## Problem to work on
Please report, as a bare number, how many lines below include the string "None".

## Stored data entries
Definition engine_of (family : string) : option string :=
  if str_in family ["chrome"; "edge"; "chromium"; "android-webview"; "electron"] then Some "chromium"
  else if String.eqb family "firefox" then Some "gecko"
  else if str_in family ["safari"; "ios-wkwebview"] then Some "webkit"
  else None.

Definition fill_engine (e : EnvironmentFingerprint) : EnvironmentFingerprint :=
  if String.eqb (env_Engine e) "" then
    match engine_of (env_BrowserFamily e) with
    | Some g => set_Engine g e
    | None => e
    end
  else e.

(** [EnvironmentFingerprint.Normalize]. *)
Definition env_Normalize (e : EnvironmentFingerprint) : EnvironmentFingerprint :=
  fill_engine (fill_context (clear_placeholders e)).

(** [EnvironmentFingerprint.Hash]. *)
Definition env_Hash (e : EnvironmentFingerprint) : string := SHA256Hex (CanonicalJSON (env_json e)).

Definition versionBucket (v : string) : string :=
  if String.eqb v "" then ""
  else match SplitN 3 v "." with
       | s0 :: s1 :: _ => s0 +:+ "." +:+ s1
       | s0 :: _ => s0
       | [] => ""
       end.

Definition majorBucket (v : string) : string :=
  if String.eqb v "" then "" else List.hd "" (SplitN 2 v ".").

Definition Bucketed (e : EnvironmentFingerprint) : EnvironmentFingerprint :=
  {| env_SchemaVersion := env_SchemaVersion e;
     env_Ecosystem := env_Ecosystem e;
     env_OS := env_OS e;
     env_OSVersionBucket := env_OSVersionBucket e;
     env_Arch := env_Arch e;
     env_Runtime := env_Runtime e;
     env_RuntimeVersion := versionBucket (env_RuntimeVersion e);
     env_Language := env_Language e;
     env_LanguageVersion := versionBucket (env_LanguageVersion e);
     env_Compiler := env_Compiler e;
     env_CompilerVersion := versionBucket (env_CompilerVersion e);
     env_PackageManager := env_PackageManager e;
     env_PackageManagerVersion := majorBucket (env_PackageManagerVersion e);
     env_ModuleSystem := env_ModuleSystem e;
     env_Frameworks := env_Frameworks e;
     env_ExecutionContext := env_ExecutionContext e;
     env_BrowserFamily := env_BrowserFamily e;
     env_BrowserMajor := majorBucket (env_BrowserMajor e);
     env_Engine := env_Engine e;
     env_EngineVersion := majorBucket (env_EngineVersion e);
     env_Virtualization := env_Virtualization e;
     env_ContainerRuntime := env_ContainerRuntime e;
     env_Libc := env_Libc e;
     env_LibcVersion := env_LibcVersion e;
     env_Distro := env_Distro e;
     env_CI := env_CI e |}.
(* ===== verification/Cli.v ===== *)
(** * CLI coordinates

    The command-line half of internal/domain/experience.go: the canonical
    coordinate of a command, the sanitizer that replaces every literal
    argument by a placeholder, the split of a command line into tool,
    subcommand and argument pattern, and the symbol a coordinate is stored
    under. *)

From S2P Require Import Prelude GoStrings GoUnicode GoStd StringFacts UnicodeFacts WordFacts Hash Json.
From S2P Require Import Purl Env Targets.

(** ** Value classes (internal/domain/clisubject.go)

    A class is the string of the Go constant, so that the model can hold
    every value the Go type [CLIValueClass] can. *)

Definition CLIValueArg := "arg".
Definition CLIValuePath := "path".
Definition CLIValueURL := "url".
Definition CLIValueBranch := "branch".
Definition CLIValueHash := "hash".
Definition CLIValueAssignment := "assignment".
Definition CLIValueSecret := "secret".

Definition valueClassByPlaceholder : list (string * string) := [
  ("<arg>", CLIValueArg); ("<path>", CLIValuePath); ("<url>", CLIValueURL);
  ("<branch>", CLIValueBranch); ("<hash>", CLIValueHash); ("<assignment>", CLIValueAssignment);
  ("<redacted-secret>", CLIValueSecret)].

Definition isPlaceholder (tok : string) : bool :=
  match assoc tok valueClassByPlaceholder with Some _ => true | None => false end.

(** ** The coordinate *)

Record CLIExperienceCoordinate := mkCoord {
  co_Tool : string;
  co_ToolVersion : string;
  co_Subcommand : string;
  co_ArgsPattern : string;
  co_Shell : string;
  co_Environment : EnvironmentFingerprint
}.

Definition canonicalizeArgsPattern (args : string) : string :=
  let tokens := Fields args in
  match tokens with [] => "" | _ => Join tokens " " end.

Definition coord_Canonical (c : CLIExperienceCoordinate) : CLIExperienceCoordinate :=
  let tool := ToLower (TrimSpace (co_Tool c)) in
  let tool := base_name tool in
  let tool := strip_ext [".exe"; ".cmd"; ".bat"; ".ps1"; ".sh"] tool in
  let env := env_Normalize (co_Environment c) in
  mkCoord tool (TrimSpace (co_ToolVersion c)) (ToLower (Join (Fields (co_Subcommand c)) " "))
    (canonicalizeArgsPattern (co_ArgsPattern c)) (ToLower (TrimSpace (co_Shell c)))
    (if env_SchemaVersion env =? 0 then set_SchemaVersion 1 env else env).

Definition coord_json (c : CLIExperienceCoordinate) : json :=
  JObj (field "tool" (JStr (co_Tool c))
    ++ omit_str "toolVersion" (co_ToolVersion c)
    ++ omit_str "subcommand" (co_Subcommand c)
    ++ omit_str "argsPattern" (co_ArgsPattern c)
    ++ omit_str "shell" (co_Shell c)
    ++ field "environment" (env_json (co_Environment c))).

## Task output
3